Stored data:
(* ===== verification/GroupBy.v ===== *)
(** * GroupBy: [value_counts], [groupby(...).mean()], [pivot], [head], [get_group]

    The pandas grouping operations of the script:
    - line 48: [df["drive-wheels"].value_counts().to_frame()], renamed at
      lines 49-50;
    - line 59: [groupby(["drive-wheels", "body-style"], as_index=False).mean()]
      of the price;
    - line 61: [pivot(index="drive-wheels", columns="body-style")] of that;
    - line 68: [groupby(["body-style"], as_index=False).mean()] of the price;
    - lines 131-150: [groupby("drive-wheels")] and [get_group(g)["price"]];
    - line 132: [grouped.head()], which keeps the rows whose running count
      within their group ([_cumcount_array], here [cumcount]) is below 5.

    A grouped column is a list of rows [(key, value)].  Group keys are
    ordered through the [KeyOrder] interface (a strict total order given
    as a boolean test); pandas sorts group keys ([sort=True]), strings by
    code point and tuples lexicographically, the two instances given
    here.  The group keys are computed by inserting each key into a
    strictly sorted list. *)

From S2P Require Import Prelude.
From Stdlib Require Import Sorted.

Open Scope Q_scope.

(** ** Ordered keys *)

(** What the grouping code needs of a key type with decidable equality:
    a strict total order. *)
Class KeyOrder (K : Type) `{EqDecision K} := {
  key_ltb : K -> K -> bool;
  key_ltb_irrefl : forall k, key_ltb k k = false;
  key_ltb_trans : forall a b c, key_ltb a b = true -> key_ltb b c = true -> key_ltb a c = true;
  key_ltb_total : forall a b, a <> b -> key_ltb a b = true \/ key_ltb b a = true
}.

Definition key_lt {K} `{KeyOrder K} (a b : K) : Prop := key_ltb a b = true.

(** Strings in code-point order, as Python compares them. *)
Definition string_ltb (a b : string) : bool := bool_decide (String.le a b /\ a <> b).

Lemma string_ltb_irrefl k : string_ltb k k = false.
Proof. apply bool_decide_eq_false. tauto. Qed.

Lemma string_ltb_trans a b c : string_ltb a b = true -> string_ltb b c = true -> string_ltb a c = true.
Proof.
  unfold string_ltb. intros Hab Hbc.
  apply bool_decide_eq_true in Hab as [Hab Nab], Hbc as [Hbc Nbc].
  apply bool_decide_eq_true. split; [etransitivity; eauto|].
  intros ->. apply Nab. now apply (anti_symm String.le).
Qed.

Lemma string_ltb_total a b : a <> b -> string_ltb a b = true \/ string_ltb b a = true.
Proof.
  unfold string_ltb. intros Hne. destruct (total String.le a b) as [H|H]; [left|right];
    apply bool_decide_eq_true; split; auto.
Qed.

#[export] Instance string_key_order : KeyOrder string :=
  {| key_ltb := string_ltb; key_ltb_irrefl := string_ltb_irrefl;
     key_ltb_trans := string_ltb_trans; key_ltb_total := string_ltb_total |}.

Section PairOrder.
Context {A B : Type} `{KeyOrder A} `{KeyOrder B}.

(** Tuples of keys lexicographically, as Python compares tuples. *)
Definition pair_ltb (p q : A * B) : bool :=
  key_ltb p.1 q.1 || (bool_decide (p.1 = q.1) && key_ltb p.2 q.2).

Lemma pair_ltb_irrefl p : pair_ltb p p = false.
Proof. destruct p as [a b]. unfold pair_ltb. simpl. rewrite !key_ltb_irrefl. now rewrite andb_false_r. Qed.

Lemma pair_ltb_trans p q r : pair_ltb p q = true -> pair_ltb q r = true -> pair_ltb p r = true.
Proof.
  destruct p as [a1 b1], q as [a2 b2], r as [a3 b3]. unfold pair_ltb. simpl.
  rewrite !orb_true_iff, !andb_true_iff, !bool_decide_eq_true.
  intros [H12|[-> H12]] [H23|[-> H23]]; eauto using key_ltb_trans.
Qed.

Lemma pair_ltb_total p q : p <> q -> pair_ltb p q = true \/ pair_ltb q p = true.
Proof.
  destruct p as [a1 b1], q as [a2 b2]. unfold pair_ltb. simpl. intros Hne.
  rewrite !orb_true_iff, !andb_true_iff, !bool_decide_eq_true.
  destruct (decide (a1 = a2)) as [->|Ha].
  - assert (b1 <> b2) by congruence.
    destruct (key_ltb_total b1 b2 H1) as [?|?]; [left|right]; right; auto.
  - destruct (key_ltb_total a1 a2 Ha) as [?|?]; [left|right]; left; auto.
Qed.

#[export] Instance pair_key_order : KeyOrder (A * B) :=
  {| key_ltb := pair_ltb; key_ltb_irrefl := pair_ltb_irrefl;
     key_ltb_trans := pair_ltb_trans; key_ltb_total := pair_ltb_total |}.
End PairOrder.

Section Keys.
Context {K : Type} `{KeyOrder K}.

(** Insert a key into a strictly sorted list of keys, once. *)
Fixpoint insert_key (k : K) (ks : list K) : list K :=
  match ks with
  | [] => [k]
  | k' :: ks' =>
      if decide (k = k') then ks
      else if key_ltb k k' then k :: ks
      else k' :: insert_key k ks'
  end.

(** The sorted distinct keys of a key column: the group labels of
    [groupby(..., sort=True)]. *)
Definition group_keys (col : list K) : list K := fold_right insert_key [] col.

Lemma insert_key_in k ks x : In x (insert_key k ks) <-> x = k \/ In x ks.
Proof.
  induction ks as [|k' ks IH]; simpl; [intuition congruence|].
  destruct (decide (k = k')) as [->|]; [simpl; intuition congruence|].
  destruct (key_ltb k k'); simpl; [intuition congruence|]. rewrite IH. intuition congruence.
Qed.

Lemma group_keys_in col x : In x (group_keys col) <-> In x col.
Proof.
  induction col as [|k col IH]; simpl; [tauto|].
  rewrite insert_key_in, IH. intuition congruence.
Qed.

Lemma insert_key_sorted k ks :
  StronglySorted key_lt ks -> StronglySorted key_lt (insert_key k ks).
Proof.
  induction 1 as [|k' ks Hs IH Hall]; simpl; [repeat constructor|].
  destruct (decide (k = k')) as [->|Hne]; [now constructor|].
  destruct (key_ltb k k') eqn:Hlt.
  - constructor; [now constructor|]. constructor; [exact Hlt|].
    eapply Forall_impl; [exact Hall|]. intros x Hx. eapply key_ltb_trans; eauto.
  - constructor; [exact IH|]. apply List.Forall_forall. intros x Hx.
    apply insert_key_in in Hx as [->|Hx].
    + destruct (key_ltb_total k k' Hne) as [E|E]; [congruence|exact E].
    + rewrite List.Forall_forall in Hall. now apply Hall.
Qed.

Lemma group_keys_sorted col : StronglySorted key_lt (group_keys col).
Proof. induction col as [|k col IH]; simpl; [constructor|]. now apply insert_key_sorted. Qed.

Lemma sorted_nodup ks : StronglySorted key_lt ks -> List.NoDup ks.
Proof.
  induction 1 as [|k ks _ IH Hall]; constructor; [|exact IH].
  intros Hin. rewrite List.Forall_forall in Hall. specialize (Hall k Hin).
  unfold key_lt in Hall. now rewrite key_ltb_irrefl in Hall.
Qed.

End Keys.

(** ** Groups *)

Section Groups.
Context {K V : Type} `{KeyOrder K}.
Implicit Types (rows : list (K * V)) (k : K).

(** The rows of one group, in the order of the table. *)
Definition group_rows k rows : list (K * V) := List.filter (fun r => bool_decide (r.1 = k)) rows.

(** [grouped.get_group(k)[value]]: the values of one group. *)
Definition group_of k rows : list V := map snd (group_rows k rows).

Task to complete: Quote exactly the stretch of lines above that starts at the first one and ends at the line with "(** ** Ordered keys *)", and nothing beyond it.

Your solution:
(* ===== verification/GroupBy.v ===== *)
(** * GroupBy: [value_counts], [groupby(...).mean()], [pivot], [head], [get_group]

    The pandas grouping operations of the script:
    - line 48: [df["drive-wheels"].value_counts().to_frame()], renamed at
      lines 49-50;
    - line 59: [groupby(["drive-wheels", "body-style"], as_index=False).mean()]
      of the price;
    - line 61: [pivot(index="drive-wheels", columns="body-style")] of that;
    - line 68: [groupby(["body-style"], as_index=False).mean()] of the price;
    - lines 131-150: [groupby("drive-wheels")] and [get_group(g)["price"]];
    - line 132: [grouped.head()], which keeps the rows whose running count
      within their group ([_cumcount_array], here [cumcount]) is below 5.

    A grouped column is a list of rows [(key, value)].  Group keys are
    ordered through the [KeyOrder] interface (a strict total order given
    as a boolean test); pandas sorts group keys ([sort=True]), strings by
    code point and tuples lexicographically, the two instances given
    here.  The group keys are computed by inserting each key into a
    strictly sorted list. *)

From S2P Require Import Prelude.
From Stdlib Require Import Sorted.

Open Scope Q_scope.

(** ** Ordered keys *)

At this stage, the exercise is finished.